==== DATA FOR THIS EXERCISE

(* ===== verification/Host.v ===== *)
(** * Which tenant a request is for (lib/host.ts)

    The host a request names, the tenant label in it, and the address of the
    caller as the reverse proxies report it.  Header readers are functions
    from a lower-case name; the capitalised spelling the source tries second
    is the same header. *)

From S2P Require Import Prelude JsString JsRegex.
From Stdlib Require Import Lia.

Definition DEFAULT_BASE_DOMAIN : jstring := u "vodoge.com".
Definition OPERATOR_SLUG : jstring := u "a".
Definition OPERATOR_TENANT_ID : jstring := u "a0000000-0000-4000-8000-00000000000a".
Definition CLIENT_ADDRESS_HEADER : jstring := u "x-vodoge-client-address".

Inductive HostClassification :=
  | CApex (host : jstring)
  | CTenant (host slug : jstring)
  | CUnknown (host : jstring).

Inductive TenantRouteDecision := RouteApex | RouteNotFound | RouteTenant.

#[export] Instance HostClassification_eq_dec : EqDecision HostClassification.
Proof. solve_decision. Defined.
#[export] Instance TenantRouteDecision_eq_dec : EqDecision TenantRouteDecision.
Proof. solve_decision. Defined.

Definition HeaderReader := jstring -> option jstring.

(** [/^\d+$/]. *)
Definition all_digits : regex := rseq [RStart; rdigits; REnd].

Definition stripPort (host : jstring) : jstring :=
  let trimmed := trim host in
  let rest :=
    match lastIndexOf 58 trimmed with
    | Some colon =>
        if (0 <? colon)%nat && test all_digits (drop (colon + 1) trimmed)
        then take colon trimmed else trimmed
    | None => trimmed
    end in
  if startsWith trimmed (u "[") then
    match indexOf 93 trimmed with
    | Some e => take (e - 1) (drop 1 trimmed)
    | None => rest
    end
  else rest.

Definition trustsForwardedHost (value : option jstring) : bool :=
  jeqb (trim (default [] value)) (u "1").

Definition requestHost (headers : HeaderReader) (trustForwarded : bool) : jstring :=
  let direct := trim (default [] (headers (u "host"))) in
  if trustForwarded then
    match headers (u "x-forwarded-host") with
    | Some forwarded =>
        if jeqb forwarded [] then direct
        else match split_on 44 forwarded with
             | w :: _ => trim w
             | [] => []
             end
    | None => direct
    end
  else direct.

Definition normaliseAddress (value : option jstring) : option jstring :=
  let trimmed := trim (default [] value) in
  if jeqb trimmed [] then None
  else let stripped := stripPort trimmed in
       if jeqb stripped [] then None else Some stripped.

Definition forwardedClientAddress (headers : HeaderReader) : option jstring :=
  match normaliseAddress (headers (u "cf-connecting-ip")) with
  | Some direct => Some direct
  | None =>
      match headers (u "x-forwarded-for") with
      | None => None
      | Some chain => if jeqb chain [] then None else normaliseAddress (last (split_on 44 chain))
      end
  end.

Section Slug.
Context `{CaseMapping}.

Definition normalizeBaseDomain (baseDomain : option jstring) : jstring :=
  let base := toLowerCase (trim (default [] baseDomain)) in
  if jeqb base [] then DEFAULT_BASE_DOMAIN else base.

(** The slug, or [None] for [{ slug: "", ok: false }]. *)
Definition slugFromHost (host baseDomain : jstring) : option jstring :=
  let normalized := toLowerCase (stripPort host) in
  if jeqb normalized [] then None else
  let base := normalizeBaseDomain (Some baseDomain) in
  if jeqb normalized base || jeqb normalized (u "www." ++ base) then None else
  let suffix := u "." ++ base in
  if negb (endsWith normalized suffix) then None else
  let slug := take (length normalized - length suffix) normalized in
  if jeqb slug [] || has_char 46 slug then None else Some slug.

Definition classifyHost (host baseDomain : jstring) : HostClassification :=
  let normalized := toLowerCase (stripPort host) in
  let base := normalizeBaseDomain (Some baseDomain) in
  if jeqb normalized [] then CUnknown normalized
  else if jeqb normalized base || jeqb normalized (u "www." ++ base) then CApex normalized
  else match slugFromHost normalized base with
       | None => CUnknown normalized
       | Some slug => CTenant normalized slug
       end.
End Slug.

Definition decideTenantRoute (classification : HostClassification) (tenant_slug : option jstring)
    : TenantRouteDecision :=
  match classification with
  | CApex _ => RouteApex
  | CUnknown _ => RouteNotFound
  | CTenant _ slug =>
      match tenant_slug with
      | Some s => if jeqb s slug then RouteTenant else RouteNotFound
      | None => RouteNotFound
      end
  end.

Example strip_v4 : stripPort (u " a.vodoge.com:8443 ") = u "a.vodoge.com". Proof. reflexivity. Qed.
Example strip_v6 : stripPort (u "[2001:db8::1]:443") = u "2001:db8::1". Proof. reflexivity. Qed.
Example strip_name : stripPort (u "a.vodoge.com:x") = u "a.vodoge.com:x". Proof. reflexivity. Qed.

========

EXERCISE AIM. Go through the material and copy every line in which the word "bool" occurs.

OUTPUT.
Definition trustsForwardedHost (value : option jstring) : bool :=
Definition requestHost (headers : HeaderReader) (trustForwarded : bool) : jstring :=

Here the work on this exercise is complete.